Paper ID: 2410.21426
Sum-of-squares lower bounds for Non-Gaussian Component Analysis
Ilias Diakonikolas, Sushrut Karmalkar, Shuo Pang, Aaron Potechin
Non-Gaussian Component Analysis (NGCA) is the statistical task of finding a non-Gaussian direction in a high-dimensional dataset. Specifically, given i.i.d.\ samples from a distribution $P^A_{v}$ on $\mathbb{R}^n$ that behaves like a known distribution $A$ in a hidden direction $v$ and like a standard Gaussian in the orthogonal complement, the goal is to approximate the hidden direction. The standard formulation posits that the first $k-1$ moments of $A$ match those of the standard Gaussian and the $k$-th moment differs. Under mild assumptions, this problem has sample complexity $O(n)$. On the other hand, all known efficient algorithms require $\Omega(n^{k/2})$ samples. Prior work developed sharp Statistical Query and low-degree testing lower bounds suggesting an information-computation tradeoff for this problem. Here we study the complexity of NGCA in the Sum-of-Squares (SoS) framework.
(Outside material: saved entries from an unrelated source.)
Record Risk : Type := {
  type : RiskType;
  category : string;
  description : string;
  impact : string;
  mitigation : string
}.

(** The object literal returned by [calculateCategoryScores], the only place
    where category scores are built; its keys are created in this order. *)
Record CategoryScores : Type := {
  participation : number;
  decentralization : number;
  activity : number;
  transparency : number;
  stability : number
}.

(** A plain object whose property values are numbers: its own enumerable
    properties in insertion order, as [Object.entries] lists them. *)
Definition object : Type := list (string * number).

Definition Object_entries (c : CategoryScores) : object :=
  [ ("participation", participation c);
    ("decentralization", decentralization c);
    ("activity", activity c);
    ("transparency", transparency c);
    ("stability", stability c) ]%string.

(** Property read [o[k]]; [None] stands for [undefined]. *)
Fixpoint get (o : object) (k : string) : option number :=
  match o with
  | [] => None
  | (k', v) :: o' => if String.eqb k' k then Some v else get o' k
  end.

(** Coercion of a property read to a number: [undefined] becomes NaN. *)
Definition ToNumber (v : option number) : number :=
  match v with Some x => x | None => NaN end.

(** ** [HealthScorer] ([analyzers/health-scorer.ts]) *)

Module HealthScorer.

Definition weights : object :=
  [ ("participation", lit 25 100);
    ("decentralization", lit 25 100);
    ("activity", lit 20 100);
    ("transparency", lit 15 100);
    ("stability", lit 15 100) ]%string.

Definition calculateOverallScore (categoryScores : object) : number :=
  Math_round
    (fold_left
       (fun total entry =>
          let '(category, score) := entry in
          add total (mul score (ToNumber (get weights category))))
       categoryScores (of_Z 0)).

Definition calculateParticipationScore (metrics : DAOMetrics) : number :=
  let turnoutScore := Math_min (of_Z 100) (mul (avgVoterTurnout metrics) (of_Z 2)) in
  let delegateScore := Math_min (of_Z 100) (delegateActivity metrics) in
  let engagementScore := Math_min (of_Z 100) (communityEngagement metrics) in
  Math_round
    (add (add (mul turnoutScore (lit 4 10)) (mul delegateScore (lit 3 10)))
         (mul engagementScore (lit 3 10))).

Definition calculateDecentralizationScore (metrics : DAOMetrics) : number :=
  let concentrationScore :=
    Math_max (of_Z 0) (sub (of_Z 100) (tokenConcentration metrics)) in
  let delegateDistributionScore := Math_min (of_Z 100) (delegateActivity metrics) in
  Math_round
    (add (mul concentrationScore (lit 7 10))
         (mul delegateDistributionScore (lit 3 10))).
Our main contribution is the first super-constant degree SoS lower bound for NGCA. Specifically, we show that if the non-Gaussian distribution $A$ matches the first $(k-1)$ moments of $\mathcal{N}(0, 1)$ and satisfies other mild conditions, then with fewer than $n^{(1 - \varepsilon)k/2}$ many samples from the normal distribution, with high probability, degree $(\log n)^{{1\over 2}-o_n(1)}$ SoS fails to refute the existence of such a direction $v$. Our result significantly strengthens prior work by establishing a super-polynomial information-computation tradeoff against a broader family of algorithms. As corollaries, we obtain SoS lower bounds for several problems in robust statistics and the learning of mixture models. Our SoS lower bound proof introduces a novel technique, that we believe may be of broader interest, and a number of refinements over existing methods.
Submitted: Oct 28, 2024